About this exercise:
Using the material that follows, output exactly the lines from the one containing "Lemma redirs_std ts" through the one containing "Proof. revert c.", with both ends kept.

^^^^

(* ===== verification/UserProps.v ===== *)
(** * Properties of the user programs: the shell, grep, the allocator *)

From stdpp Require Import gmap.
From S2P Require Import Prelude Ulib UserProgs Sh ShParse ShRun Umalloc UmallocAlloc Grep.

Local Open Scope c_scope.
Local Open Scope nat_scope.

(** ** The shell *)

(** ** The redirections that the parser makes *)

Lemma std_redirs_wrap c rs : std_redirs c -> Forall (fun r => rd_fd r = 0%Z \/ rd_fd r = 1%Z) rs -> std_redirs (wrap c rs).
Proof. intros Hc Hrs. revert c Hc. induction Hrs as [|r rs Hr Hrs IH]; intros c Hc; [done|]. by apply IH. Qed.

Lemma redirs_std ts rs : Redirs ts rs -> Forall (fun r => rd_fd r = 0%Z \/ rd_fd r = 1%Z) rs.
Proof. induction 1; constructor; cbn; auto. Qed.

Lemma args_std ts args rs : Args ts args rs -> Forall (fun r => rd_fd r = 0%Z \/ rd_fd r = 1%Z) rs.
Proof. induction 1 as [|? ? ? ? ? ? Hr ? IH]; [done|]. apply Forall_app. by split; [eapply redirs_std|]. Qed.

Lemma backs_std k c : std_redirs c -> std_redirs (backs k c).
Proof. revert c. induction k as [|k IH]; intros c Hc; [done|]. by apply IH. Qed.

Lemma grammar_std :
  (forall us c, Line us c -> std_redirs c) /\ (forall us c, ShParse.Pipe us c -> std_redirs c) /\
  (forall us c, ShParse.Exec us c -> std_redirs c).
Proof.
  apply grammar_ind; intros; cbn; auto using backs_std.
  - apply std_redirs_wrap; [done|]. apply Forall_app. split; [by eapply redirs_std|by eapply args_std].
  - apply std_redirs_wrap; [done|by eapply redirs_std].
Qed.

(** ** A line for the witnesses: [ls <f|wc] *)

Definition demo_line : list Z := [108; 115; 32; 60; 102; 124; 119; 99]%Z.
Definition demo_cmd : cmd := PIPE (REDIR (EXEC [(0, 2)]) 4 5 0 0) (EXEC [(6, 8)]).

Lemma demo_chars : Forall (fun c => c <> 0%Z) demo_line.
Proof. by repeat constructor. Qed.

Lemma demo_parse : exists s, parsecmd demo_line = Done (demo_cmd, [108; 115; 0; 60; 102; 0; 119; 99; 0]%Z) s.
Proof. eexists. vm_compute. reflexivity. Qed.

(** C31: on every line of characters, parsecmd ends: it returns the command that
    the grammar derives from the tokens of the line, with the words
    NUL-terminated, or it panics, and then the grammar derives no command.  In
    particular a line has at most one meaning. *)
Theorem parsecmd_decides_grammar buf :
  Forall (fun c => c <> 0%Z) buf ->
  match parsecmd buf with
  | Done (c, b) _ => b = nulterminate buf c /\ forall c', Line (tokens buf) c' <-> c' = c
  | Panic _ _ => forall c', ~ Line (tokens buf) c'
  | _ => False
  end.
Proof.
  intros Hnul. pose proof (parsecmd_sound buf Hnul) as Hs. pose proof (parsecmd_complete buf Hnul) as Hc.
  destruct (parsecmd buf) as [[c b] s|msg s|s|s]; try done.
  - destruct Hs as [Hl ->]. split; [done|]. intros c'. split; [|by intros ->]. intros [s' Hd]%Hc. by injection Hd as ->.
  - intros c' [s' Hd]%Hc. discriminate.
Qed.

Lemma parsecmd_decides_grammar_witness :
  match parsecmd demo_line with
  | Done (c, b) _ => b = nulterminate demo_line c /\ forall c', Line (tokens demo_line) c' <-> c' = c
  | Panic _ _ => forall c', ~ Line (tokens demo_line) c'
  | _ => False
  end.
Proof. exact (parsecmd_decides_grammar demo_line demo_chars). Defined.

(** when parsecmd returns, each argument and each file name of the command
    is a C string: a word of the line, of at least one character and without
    blanks and symbols, though the words were terminated in place. *)
Theorem parsecmd_terminates_words buf c b s w :
  Forall (fun c => c <> 0%Z) buf -> parsecmd buf = Done (c, b) s -> w ∈ spans c ->
  str_at b (fst w) = text buf w /\ text buf w <> [] /\ Forall plain (text buf w).
Proof.
  intros Hnul Hp Hw. pose proof (parsecmd_sound buf Hnul) as Hs. rewrite Hp in Hs. destruct Hs as [Hl ->].
  destruct (str_at_word buf Hnul c w Hl Hw) as [-> ((Hlt & Hle) & Hpl & _)]. split; [done|].
  unfold text, es in *. split.
  - intros He%(f_equal length). rewrite length_take, length_drop in He. cbn in He. lia.
  - apply Forall_lookup. intros k x Hx. apply lookup_take_Some in Hx as [Hx Hk]. rewrite lookup_drop in Hx.
    assert (char buf (w.1 + k) = x) as <- by (unfold char; by apply nth_lookup_Some). apply Hpl. lia.
Qed.

(** C33: every program that a command line starts, however its processes are
    interleaved and whichever calls fail, runs with the descriptors that the
    line asks for: the input or output of a redirection is the file, the two
    sides of a pipe are joined by it, no other descriptor differs from the
    shell's, and no end of a pipe stays open. *)
Theorem runcmd_wires_descriptors buf c b s (D D' : Z -> option chan) argv :
  Forall (fun c => c <> 0%Z) buf -> parsecmd buf = Done (c, b) s -> D 0%Z <> None -> D 1%Z <> None ->
  reaches D (runcmd b c) D' argv -> wired b c D D' argv.
Proof.
  intros Hnul Hp H0 H1. apply runcmd_wires; [|done..]. pose proof (parsecmd_sound buf Hnul) as Hs. rewrite Hp in Hs.
  apply (proj1 grammar_std (tokens buf) c), Hs.
Qed.

Definition shell_table : Z -> option chan := fun k => if decide (0 <= k < 3)%Z then Some (COther 0) else None.

Lemma shell_fresh : fresh shell_table 0.
Proof. intros k. unfold shell_table. by destruct (decide _). Qed.

Lemma shell_lowest : lowest shell_table 3 /\ lowest (<[3%Z := Some (CRead 0)]> shell_table) 4.
Proof.
  split; (split; [unfold NOFILE; lia|]; split; [reflexivity|]); intros k Hk; unfold insert, fn_insert, shell_table; repeat case_decide; (done || lia).
Qed.

Lemma demo_reaches : exists D', reaches shell_table (runcmd [108; 115; 0; 60; 102; 0; 119; 99; 0]%Z demo_cmd) D' [[119; 99]%Z].
Proof.
  eexists. unfold demo_cmd. cbn [runcmd]. destruct shell_lowest as [H3 H4].
  eapply reach_pipe; [exact H3|exact H4|exact shell_fresh|]. cbv beta iota.
  eapply (reach_parent _ 5%Z); [lia|]. change (5 =? -1)%Z with false. change (5 =? 0)%Z with false. cbv iota.
  eapply reach_child. change (0 =? -1)%Z with false. change (0 =? 0)%Z with true. cbv iota. eapply reach_close.
  eapply (reach_dup _ 3%Z (CRead 0) 0%Z); [reflexivity|split; [unfold NOFILE; lia|split; [reflexivity|lia]]|].
  eapply reach_close, reach_close. exact (reach_exec _ _ [[119; 99]%Z] _).
Qed.

Lemma runcmd_wires_descriptors_witness :
  exists D', let b := [108; 115; 0; 60; 102; 0; 119; 99; 0]%Z in
    reaches shell_table (runcmd b demo_cmd) D' [[119; 99]%Z] /\ wired b demo_cmd shell_table D' [[119; 99]%Z].
Proof.
  destruct demo_parse as [s Hs]. destruct demo_reaches as [D' Hr]. exists D'. split; [exact Hr|].
  refine (runcmd_wires_descriptors demo_line demo_cmd _ s shell_table D' _ demo_chars Hs _ _ Hr); discriminate.
Defined.

Local Open Scope Z_scope.

(** ** grep *)

(** C36: grep's backtracking matcher decides the language of the pattern:
    match(re, text) holds exactly when some part of the text (the start after
    a caret, up to the end before a dollar) is in the denotation of the
    pattern's items. *)
Theorem match_decides_language re text : match_ re text = true <-> match_spec re text.
Proof. apply match_spec_ok. Qed.

(** C37: what grep prints of a file that consists of the lines [ls], each ended
    by a newline, and the text [rest] after the last newline: exactly the lines
    of [ls] that match, in order, whatever the way they straddle its buffer;
    and nothing of [rest], even if it matches, so that grep misses a last line
    without a newline.  The file has no NUL, its lines are shorter than 1023
    characters, and read hands over as much as is asked for.  The loop ends. *)
Theorem grep_prints_terminated_lines pattern ls rest :
  Forall (Forall (fun c => c <> ch_nl)) ls -> Forall (fun c => c <> ch_nl) rest ->
  let input := concat ((fun x => x ++ [ch_nl]) <$> ls) ++ rest in
  Forall (fun c => c <> 0) input -> Forall (fun x => length x < 1023)%nat ls -> (length rest < 1023)%nat ->
  grep file_amount pattern input =
    Some (concat ((fun x => x ++ [ch_nl]) <$> filter (fun x => match_ pattern x = true) ls)).
Proof. intros Hls Hr input H0 Hs Hsr. by apply grep_text. Qed.

(** The lines ab, c and a, and then a without a newline, which is not printed *)
Lemma grep_prints_terminated_lines_witness :
  grep file_amount [97] [97; 98; 10; 99; 10; 97; 10; 97] = Some [97; 98; 10; 97; 10].
Proof.
  apply (grep_prints_terminated_lines [97] [[97; 98]; [99]; [97]] [97]);
    repeat constructor; try discriminate; simpl; lia.
Defined.

(** When read hands over a part of a line, as a pipe or the console may,
    grep drops that part: a matching line that arrives in two pieces is not
    printed, though the same line read at once is. *)
Theorem grep_drops_partial_reads :
  grep (fun left _ => Nat.min 1 (length left)) [97] [97; 10] = Some [] /\
  grep file_amount [97] [97; 10] = Some [97; 10].
Proof. by split. Qed.

(** ** The C library *)

(** printint prints every int in decimal and stays inside its buffer of 16
    characters, the least int included: a minus sign for a negative number,
    then the digits, without leading zeros, of the absolute value; atoi reads
    a printed number back. *)
Theorem printint_atoi_roundtrip xx :
  is_i32 xx ->
  exists sign digits, printint xx 10 true = Some (sign ++ digits) /\ (length (sign ++ digits) <= 11)%nat /\
    sign = (if xx <? 0 then [45] else []) /\ atoi digits = i32 (Z.abs xx) /\ Forall (fun c => is_digit c = true) digits /\
    (xx <> 0 -> hd 0 digits <> 48).
Proof.
  intros Hx. destruct (printint_ok 65 xx 10 true (or_introl eq_refl) Hx (or_introl eq_refl)) as (ds & Hp & Hv & Hl & Hall & Hlast).
  assert (magnitude xx true = Z.abs xx) as Hm.
  { unfold magnitude, is_i32, u32, u32_mod in *. destruct (Z.ltb_spec xx 0); cbn [andb]; [lia|]. rewrite Z.mod_small; lia. }
  cbn [andb] in Hp. eexists _, (reverse ds). split_and!; [exact Hp| |done| | |].
  - rewrite length_app, length_reverse. destruct (xx <? 0); cbn [length]; lia.
  - rewrite (atoi_digits 65) by (done || by left). by rewrite Hv, Hm.
  - apply Forall_reverse. eapply Forall_impl; [exact Hall|]. intros c (d & Hd & ->). by apply is_digit_char.
  - intros Hn. rewrite <- hd_reverse_last. intros He. apply Hlast; [lia|]. by rewrite He.
Qed.

(** ** wc, cat, ls *)

(** wc prints the number of newlines, of words (maximal runs without
    blanks) and of characters of its input, however read cuts the input into
    pieces, for an input below 2^31 characters.  Its loop ends. *)
Theorem wc_counts amount input :
  honest amount -> Z.of_nat (length input) < 2147483648 ->
  exists b, wc amount input =
    Some (Some (mkCounts (Z.of_nat (newlines input)) (Z.of_nat (word_starts false input)) (Z.of_nat (length input)) b)).
Proof.
  intros Hr Hl. unfold wc. rewrite wc_loop_ok by (done || lia).
  destruct (wc_fold input (mkCounts 0 0 0 false)) as [b ->]; [done..|]. by exists b.
Qed.

(** cat copies its input. *)
Theorem cat_copies amount input : honest amount -> cat amount (fun b => Z.of_nat (length b)) input = Some (input, true).
Proof. intros Hr. unfold cat. by rewrite (cat_loop_ok amount Hr) by (done || lia). Qed.

(** fmtname is the last part of the path, padded with blanks to DIRSIZ. *)
Theorem fmtname_pads dir base :
  47 ∉ base -> dir = [] \/ List.last dir 0 = 47 ->
  fmtname (dir ++ base) = base ++ repeat 32 (14 - length base).
Proof.
  intros Hb Hd. unfold fmtname, DIRSIZ. rewrite after_slash_spec, ustrlen_length by done.
  destruct (Z.leb_spec 14 (Z.of_nat (length base))).
  - replace (14 - length base)%nat with 0%nat by lia. by rewrite app_nil_r.
  - do 2 f_equal. lia.
Qed.

(** ** The allocator *)

(** C32: malloc finishes.  Either the kernel has refused to grow the process,
    malloc returns 0 and nothing has changed, or it returns a block that was
    not in use, apart from the blocks in use and from the free ones, with room
    for the bytes asked for; no block in use has been written, the free list
    is again sorted and without adjacent blocks, and no memory is lost: what
    has left the free list is the block, what has joined it is the growth of
    the process.  The first call, on the empty allocator, is a call on the
    list of [base] alone. *)
Theorem malloc_allocates base grow s fb live nbytes fuel :
  grows_below_kernbase grow -> heap_inv base s fb live -> 0 <= nbytes < 2147483632 ->
  (2 * length fb + 3 <= fuel)%nat ->
  nbytes <= HEADER * (units nbytes - 1) /\
  wp (malloc base grow fuel nbytes) (fun v s' =>
    refused grow (units nbytes) s v s' \/ allocated base (units nbytes) s fb live v s') s /\
  (forall s0, unused base s0 ->
    heap_inv base (first_list base s0) [] ∅ /\
    malloc base grow fuel nbytes s0 = malloc base grow fuel nbytes (first_list base s0)).
Proof.
  intros Hg Hi Hn Hf. destruct (units_enough nbytes) as (H1 & H2 & H3); [unfold u32_mod, HEADER; lia|].
  split; [done|]. split; [apply malloc_ok; try done; unfold HEADER in *; lia|].
  intros s0 Hs0. split; [by apply unused_inv|by apply unused_malloc].
Qed.

Definition example_grow (b n : Z) : bool := b + n <? 2147483648.

Definition example_heap : heap := first_list 64 (mkHeap (fun _ => 0) (fun _ => 0) 0 4096).

Lemma example_unused : heap_inv 64 example_heap [] ∅.
Proof. apply unused_inv. constructor; [reflexivity|lia|split; [discriminate|reflexivity]]. Qed.

Lemma malloc_allocates_witness :
  100 <= HEADER * (units 100 - 1) /\
  wp (malloc 64 example_grow 3 100) (fun v s' =>
    refused example_grow (units 100) example_heap v s' \/ allocated 64 (units 100) example_heap [] ∅ v s') example_heap /\
  (forall s0, unused 64 s0 ->
    heap_inv 64 (first_list 64 s0) [] ∅ /\ malloc 64 example_grow 3 100 s0 = malloc 64 example_grow 3 100 (first_list 64 s0)).
Proof.
  apply (malloc_allocates 64 example_grow example_heap [] ∅ 100 3).
  - intros b n H. unfold example_grow in H. lia.
  - exact example_unused.
  - lia.
  - simpl. lia.
Defined.

(** free finishes, and gives back exactly the block: it is no more in use,
    the free memory has grown by its units, the free list is again sorted and
    without adjacent blocks, and no other block in use has been written. *)
Theorem free_coalesces base s fb live b n fuel :
  heap_inv base s fb live -> live !! b = Some n -> (S (length fb) <= fuel)%nat ->
  wp (free fuel (hadd b 1)) (fun _ s' => exists fb',
    heap_inv base s' fb' (delete b live) /\ total fb' = total fb + n /\ h_brk s' = h_brk s /\
    forall a k, delete b live !! a = Some k -> untouched s s' a k) s.
Proof.
  intros Hi Hb Hf. eapply wp_mono; [by apply (free_ok base s fb live b n)|].
  intros _ s' (fb' & Hi' & Ht & Hk & _ & _ & Hun). by exists fb'.
Qed.

(** Sixteen units just above the break, in use *)
Definition used_heap : heap :=
  set_size 4096 16 (set_brk (u32 (4096 + HEADER * 16)) example_heap).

^^^^

Written reply:
Lemma redirs_std ts rs : Redirs ts rs -> Forall (fun r => rd_fd r = 0%Z \/ rd_fd r = 1%Z) rs.
Proof. induction 1; constructor; cbn; auto. Qed.

Lemma args_std ts args rs : Args ts args rs -> Forall (fun r => rd_fd r = 0%Z \/ rd_fd r = 1%Z) rs.
Proof. induction 1 as [|? ? ? ? ? ? Hr ? IH]; [done|]. apply Forall_app. by split; [eapply redirs_std|]. Qed.

Lemma backs_std k c : std_redirs c -> std_redirs (backs k c).
Proof. revert c. induction k as [|k IH]; intros c Hc; [done|]. by apply IH. Qed.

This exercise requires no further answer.